> _Task to complete_
Extract each line of the records below that contains the word "None".

> _Data shown_
Lemma kept_leader_process ev :
  match ev with StartCommandEvent _ _ => False | _ => True end -> keeps log_kept (leader_process (Cmd := Cmd) ev).
Proof. intros H. destruct ev; try done; cbn [leader_process]; unfold Term, get_rc; keeps_auto. Qed.

(** What a leader's event does to its log. *)
Lemma leader_process_log ev s :
  logs_ok s -> lenZ (the_log s) + 1 < 2^31 ->
  post (leader_process ev) s (fun _ s' => logs_ok s' /\
    (the_log s' = the_log s \/ (term s' = term s /\ one_more (term s) s s'))).
Proof.
  intros Hs Hl. destruct ev as [| | |cmd ch| | | | | | | | | | |].
  4: { cbn [leader_process]. unfold Term. do 2 wp_step. wp_step.
    eapply post_mono; [by apply leaderAppendEntry_log|]. intros r s1 (H1 & H2 & _ & H4).
    set (rest := _ ;; _). assert (keeps log_kept rest) as K1 by (unfold rest, get_rc; keeps_auto).
    assert (keeps (same ballot) rest) as K2 by (unfold rest, get_rc; keeps_auto).
    intros u s2 E. destruct (one_more_kept _ _ _ _ H1 H2 (K1 _ _ _ E)) as [H5 H6]. split; [done|]. right.
    injection (K2 _ _ _ E) as E1 _. split; [congruence|done]. }
  all: intros u s' E; match type of E with leader_process ?ev _ = _ => destruct (kept_leader_process ev I _ _ _ E Hs) end; eauto.
Qed.

(** ** The follower *)

(** The log is what AppendEntries makes of it, with some commit index. *)
Definition copied (args : AppendEntriesArgs Cmd) s s' : Prop :=
  exists se c, ae_SendEntries args = Some se /\
  the_log s' = fst (append_spec c (the_log s) (PrevLogInfo se) (Entries se)).

Definition payload (args : AppendEntriesArgs Cmd) : Z :=
  match ae_SendEntries args with Some se => lenZ (Entries se) | None => 0 end.

Lemma followerAppendEntries_log se s :
  logs_ok s -> lenZ (the_log s) + lenZ (Entries se) < 2^31 ->
  post (followerAppendEntries (Some se)) s (fun _ s' => logs_ok s' /\
    the_log s' = fst (append_spec (lci (logs s)) (the_log s) (PrevLogInfo se) (Entries se))).
Proof.
  intros Hs Hl st s' E. destruct se as [ets prev]. simpl in Hl |- *.
  destruct (followerAppendEntries_rep (the_log s) s prev ets (lo_rep _ Hs) (lo_unlocked _ Hs) Hl) as (s1 & E1 & W & R & P).
  pose proof (followerAppendEntries_store (mkSendEntries ets prev) s _ _ E1) as St.
  rewrite E1 in E. injection E as _ <-. destruct P as (P1 & _ & _ & _ & _ & P2).
  by apply (same_log_ok _ s s1 Hs W R).
Qed.

Lemma follower_appendEntries_log args r s :
  logs_ok s -> lenZ (the_log s) + payload args < 2^31 ->
  post (follower_appendEntries args r) s (fun _ s' => logs_ok s' /\ (the_log s' = the_log s \/ copied args s s')).
Proof.
  intros Hs Hl. unfold follower_appendEntries, Term. do 2 wp_step. case_bool; [apply post_ret; eauto|].
  wp_step. assert (keeps log_kept (when (ae_Term args >? term s) (setTerm (ae_Term args)))) as K by keeps_auto.
  eapply post_mono; [apply K|]. intros u1 s1 H1. destruct (H1 Hs) as [Hs1 E1]. wp_step.
  eapply post_mono; [apply kept_tick|]. intros u2 s2 H2. destruct (H2 Hs1) as [Hs2 E2].
  assert (the_log s2 = the_log s) as El by congruence. destruct (ae_Snapshot args) as [sn|] eqn:Esn.
  { wp_step. eapply post_mono; [by apply installSnapshot_never|]. done. }
  destruct (ae_SendEntries args) as [se|] eqn:Ese; [|by intros ? ? ?].
  unfold payload in Hl. rewrite Ese in Hl. wp_step.
  eapply post_mono; [apply followerAppendEntries_log; [done|by rewrite El]|]. intros st s3 [Hs3 E3].
  intros r' s4 E4. set (rest := _ ;; _) in E4. assert (keeps log_kept rest) as K4 by (unfold rest; keeps_auto).
  destruct (K4 _ _ _ E4 Hs3) as [Hs4 E5]. split; [done|]. right.
  exists se, (lci (logs s2)). split; [done|]. by rewrite E5, E3, El.
Qed.

Lemma follower_process_log ev s :
  logs_ok s -> (forall args r ch, ev = AppendEntriesEvent args r ch -> lenZ (the_log s) + payload args < 2^31) ->
  post (follower_process ev) s (fun _ s' => logs_ok s' /\
    (the_log s' = the_log s \/ exists args r ch, ev = AppendEntriesEvent args r ch /\ copied args s s')).
Proof.
  intros Hs Hl. destruct ev as [| |args r ch| | | | | | | | | | | |].
  3: { cbn [follower_process]. wp_step. eapply post_mono; [apply follower_appendEntries_log; [done|by eapply Hl]|].
    intros r' s1 [H1 H2]. apply post_modify. destruct (part_of_emit (OutAppend ch r' true) s1 tt _ eq_refl).
    split; [by apply (log_kept_part s1)|]. destruct H2 as [H2|H2]; [by left|]. right. eauto 10. }
  all: intros u s' E; match type of E with follower_process ?ev _ = _ =>
    assert (keeps log_kept (follower_process (Cmd := Cmd) ev)) as K by (cbn [follower_process]; unfold Term; keeps_auto) end;
    destruct (K _ _ _ E Hs); eauto.
Qed.

(** ** The event loop *)

(** What a turn does to the log, and to the peer as a leader. *)
Inductive turn_effect s s' : Prop :=
  | eff_same : the_log s' = the_log s -> lead s' = None \/ lead s' = lead s -> turn_effect s s'
  | eff_append : lead s = Some (term s) -> one_more (term s) s s' -> lead s' = None \/ lead s' = lead s ->
      turn_effect s s'
  | eff_elected : role_enum (role s) = CANDIDATE -> one_more (term s) s s' -> lead s' = Some (term s) ->
      stored_term s' = term s -> turn_effect s s'
  | eff_copied args r ch : AppendEntriesEvent args r ch ∈ evCh s -> copied args s s' -> lead s' = None -> turn_effect s s'.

> _Reply to the task_
  match ae_SendEntries args with Some se => lenZ (Entries se) | None => 0 end.
  | eff_same : the_log s' = the_log s -> lead s' = None \/ lead s' = lead s -> turn_effect s s'
  | eff_append : lead s = Some (term s) -> one_more (term s) s s' -> lead s' = None \/ lead s' = lead s ->
  | eff_copied args r ch : AppendEntriesEvent args r ch ∈ evCh s -> copied args s s' -> lead s' = None -> turn_effect s s'.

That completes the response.